Your assignment
Below are some records; quote exactly the lines from the one that contains "into it: the" through the one that contains "then on_fst (put", inclusive, and no others.

Information shown
------------------------------

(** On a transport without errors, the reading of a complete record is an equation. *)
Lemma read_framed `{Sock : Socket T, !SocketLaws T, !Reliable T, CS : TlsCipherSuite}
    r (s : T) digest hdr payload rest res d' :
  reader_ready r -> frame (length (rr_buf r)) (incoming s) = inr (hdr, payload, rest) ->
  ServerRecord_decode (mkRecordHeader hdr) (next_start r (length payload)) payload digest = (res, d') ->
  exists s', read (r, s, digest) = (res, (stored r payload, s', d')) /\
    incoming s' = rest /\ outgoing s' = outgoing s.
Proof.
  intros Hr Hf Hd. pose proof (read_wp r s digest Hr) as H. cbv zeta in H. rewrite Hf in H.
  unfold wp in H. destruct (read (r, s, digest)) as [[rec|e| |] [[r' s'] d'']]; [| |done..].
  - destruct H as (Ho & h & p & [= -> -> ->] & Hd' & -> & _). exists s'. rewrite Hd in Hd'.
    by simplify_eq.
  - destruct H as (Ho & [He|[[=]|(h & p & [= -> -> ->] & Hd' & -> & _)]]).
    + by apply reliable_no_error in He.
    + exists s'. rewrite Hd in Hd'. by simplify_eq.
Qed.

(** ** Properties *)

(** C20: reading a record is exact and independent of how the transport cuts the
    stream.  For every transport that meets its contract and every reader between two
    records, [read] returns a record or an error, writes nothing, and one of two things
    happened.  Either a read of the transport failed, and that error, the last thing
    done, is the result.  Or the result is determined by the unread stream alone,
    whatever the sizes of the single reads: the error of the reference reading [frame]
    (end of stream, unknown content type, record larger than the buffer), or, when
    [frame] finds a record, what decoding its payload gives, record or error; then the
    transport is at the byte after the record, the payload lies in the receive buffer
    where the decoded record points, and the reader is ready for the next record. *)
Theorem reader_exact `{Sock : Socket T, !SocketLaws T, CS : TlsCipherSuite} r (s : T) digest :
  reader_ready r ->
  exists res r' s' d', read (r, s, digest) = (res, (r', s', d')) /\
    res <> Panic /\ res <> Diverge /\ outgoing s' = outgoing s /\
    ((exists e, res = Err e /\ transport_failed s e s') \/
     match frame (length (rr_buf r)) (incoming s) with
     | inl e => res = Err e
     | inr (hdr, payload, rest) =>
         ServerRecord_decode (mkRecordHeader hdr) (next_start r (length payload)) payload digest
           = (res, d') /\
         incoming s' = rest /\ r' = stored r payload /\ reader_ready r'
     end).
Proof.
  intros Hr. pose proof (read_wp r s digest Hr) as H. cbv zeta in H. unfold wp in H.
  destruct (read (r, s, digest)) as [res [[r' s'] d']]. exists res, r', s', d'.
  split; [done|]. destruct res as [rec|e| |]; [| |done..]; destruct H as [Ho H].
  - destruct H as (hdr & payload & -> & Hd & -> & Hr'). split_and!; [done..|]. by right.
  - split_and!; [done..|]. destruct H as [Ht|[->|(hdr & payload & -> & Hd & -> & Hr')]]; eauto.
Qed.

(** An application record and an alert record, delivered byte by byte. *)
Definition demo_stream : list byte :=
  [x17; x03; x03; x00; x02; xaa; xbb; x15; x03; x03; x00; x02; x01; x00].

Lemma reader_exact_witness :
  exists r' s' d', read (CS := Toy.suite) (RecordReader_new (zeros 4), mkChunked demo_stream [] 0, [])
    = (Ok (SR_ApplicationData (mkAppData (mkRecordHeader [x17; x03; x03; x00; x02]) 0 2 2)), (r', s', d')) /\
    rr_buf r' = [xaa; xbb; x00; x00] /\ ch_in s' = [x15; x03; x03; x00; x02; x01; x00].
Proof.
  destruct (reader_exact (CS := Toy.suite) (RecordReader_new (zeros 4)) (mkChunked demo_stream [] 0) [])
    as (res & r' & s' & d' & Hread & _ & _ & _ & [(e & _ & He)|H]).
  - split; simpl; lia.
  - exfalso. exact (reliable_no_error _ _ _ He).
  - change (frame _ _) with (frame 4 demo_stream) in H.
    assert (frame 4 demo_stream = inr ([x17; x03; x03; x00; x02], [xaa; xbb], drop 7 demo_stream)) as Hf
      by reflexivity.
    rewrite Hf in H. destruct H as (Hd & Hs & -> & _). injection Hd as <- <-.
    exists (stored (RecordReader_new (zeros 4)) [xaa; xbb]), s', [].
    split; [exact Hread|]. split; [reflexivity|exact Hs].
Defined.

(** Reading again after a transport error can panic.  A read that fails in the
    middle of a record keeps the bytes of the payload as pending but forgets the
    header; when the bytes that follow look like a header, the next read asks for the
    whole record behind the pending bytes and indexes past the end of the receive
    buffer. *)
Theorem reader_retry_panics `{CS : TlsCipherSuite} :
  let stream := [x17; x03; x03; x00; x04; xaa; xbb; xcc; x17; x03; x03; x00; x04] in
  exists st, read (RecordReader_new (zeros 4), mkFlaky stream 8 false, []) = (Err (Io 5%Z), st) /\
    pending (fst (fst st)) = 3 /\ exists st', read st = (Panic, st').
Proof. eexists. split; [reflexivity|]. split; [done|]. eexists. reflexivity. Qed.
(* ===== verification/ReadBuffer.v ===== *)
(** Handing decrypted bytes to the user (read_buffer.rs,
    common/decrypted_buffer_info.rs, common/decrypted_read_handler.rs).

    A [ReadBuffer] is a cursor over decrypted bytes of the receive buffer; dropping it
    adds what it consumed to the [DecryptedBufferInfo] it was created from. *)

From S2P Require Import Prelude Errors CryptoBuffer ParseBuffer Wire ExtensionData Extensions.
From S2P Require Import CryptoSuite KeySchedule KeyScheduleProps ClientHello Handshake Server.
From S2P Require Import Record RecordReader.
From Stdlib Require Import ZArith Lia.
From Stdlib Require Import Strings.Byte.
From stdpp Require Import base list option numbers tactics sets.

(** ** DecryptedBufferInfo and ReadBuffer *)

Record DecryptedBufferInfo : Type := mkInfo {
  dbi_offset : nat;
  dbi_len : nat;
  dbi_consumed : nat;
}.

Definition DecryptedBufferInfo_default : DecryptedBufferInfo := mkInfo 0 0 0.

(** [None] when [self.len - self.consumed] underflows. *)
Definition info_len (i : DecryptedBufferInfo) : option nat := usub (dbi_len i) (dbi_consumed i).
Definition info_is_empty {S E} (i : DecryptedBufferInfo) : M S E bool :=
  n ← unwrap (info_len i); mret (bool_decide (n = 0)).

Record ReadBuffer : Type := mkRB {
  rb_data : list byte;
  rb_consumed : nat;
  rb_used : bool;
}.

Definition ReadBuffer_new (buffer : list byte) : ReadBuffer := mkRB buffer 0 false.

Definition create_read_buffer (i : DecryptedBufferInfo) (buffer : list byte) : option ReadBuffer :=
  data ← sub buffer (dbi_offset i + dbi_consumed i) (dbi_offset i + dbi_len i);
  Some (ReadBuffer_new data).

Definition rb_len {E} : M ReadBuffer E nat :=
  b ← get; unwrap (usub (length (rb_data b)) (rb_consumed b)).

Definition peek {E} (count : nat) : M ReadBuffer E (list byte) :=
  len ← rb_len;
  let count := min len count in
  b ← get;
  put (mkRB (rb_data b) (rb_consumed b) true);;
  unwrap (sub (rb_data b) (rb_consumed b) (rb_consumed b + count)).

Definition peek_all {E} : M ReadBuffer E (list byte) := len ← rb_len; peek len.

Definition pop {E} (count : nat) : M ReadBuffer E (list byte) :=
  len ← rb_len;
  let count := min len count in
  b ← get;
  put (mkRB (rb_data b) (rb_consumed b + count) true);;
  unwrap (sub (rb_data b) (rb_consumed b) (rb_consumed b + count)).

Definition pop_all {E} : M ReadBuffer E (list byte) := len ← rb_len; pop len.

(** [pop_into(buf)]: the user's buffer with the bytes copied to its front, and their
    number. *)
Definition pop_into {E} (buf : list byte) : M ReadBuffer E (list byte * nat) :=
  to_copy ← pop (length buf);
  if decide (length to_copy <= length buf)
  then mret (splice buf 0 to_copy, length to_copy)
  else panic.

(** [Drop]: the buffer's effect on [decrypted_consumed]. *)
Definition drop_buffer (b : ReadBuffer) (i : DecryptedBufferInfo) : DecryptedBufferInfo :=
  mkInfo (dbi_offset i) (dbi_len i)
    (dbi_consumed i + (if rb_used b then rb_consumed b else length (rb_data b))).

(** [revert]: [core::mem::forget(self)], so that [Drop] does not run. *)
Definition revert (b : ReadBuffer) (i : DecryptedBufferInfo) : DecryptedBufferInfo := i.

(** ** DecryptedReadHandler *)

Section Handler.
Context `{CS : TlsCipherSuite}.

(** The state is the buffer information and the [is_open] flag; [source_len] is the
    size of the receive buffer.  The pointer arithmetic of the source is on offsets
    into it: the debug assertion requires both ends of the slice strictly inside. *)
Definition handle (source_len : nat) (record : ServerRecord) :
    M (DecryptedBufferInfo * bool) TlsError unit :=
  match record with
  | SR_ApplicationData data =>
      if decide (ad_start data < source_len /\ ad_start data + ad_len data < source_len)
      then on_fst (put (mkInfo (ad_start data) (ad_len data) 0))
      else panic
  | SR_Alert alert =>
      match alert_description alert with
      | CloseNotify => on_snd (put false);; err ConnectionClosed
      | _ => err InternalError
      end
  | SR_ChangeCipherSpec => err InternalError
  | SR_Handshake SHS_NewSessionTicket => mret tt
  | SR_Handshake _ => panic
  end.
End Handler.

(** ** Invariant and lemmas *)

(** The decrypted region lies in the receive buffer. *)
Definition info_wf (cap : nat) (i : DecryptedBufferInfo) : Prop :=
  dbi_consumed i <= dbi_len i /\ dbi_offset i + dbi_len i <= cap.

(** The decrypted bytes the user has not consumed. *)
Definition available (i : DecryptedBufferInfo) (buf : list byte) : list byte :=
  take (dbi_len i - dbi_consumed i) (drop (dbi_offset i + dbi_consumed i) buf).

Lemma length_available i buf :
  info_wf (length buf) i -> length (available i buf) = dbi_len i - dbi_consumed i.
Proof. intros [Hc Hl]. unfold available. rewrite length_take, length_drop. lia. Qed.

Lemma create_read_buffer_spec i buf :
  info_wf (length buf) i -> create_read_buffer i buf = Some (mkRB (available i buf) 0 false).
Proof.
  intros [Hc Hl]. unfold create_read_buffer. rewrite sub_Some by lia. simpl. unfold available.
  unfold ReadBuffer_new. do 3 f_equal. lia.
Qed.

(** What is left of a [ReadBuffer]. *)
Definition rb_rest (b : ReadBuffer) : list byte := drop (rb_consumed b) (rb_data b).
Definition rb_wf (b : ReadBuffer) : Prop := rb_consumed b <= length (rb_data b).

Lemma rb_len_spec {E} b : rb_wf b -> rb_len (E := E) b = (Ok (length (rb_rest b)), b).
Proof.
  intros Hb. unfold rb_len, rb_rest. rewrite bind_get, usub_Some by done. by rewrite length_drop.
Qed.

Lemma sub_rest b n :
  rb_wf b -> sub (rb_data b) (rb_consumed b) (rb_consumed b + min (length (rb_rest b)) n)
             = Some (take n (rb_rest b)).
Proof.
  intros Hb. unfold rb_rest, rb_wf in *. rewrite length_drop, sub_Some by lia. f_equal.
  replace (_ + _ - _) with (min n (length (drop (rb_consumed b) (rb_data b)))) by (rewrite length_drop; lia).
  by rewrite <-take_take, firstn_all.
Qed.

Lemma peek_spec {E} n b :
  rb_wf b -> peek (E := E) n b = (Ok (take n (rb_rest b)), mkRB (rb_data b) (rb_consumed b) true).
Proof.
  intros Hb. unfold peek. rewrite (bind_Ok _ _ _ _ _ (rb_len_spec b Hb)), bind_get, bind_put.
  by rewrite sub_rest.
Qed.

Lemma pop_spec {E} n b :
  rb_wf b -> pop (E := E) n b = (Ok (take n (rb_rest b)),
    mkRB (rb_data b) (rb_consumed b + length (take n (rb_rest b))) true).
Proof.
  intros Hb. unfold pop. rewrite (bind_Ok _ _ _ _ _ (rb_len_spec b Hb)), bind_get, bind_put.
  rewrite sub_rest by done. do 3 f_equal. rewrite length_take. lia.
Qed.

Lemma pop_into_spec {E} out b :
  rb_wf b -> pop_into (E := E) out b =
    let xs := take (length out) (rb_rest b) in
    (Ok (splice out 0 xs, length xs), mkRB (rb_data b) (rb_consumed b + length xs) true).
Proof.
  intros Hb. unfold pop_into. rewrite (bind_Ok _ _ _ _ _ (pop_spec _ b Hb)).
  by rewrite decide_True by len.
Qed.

------------------------------

Written answer
    into it: the debug assertion requires both ends of the slice strictly inside. *)
Definition handle (source_len : nat) (record : ServerRecord) :
    M (DecryptedBufferInfo * bool) TlsError unit :=
  match record with
  | SR_ApplicationData data =>
      if decide (ad_start data < source_len /\ ad_start data + ad_len data < source_len)
      then on_fst (put (mkInfo (ad_start data) (ad_len data) 0))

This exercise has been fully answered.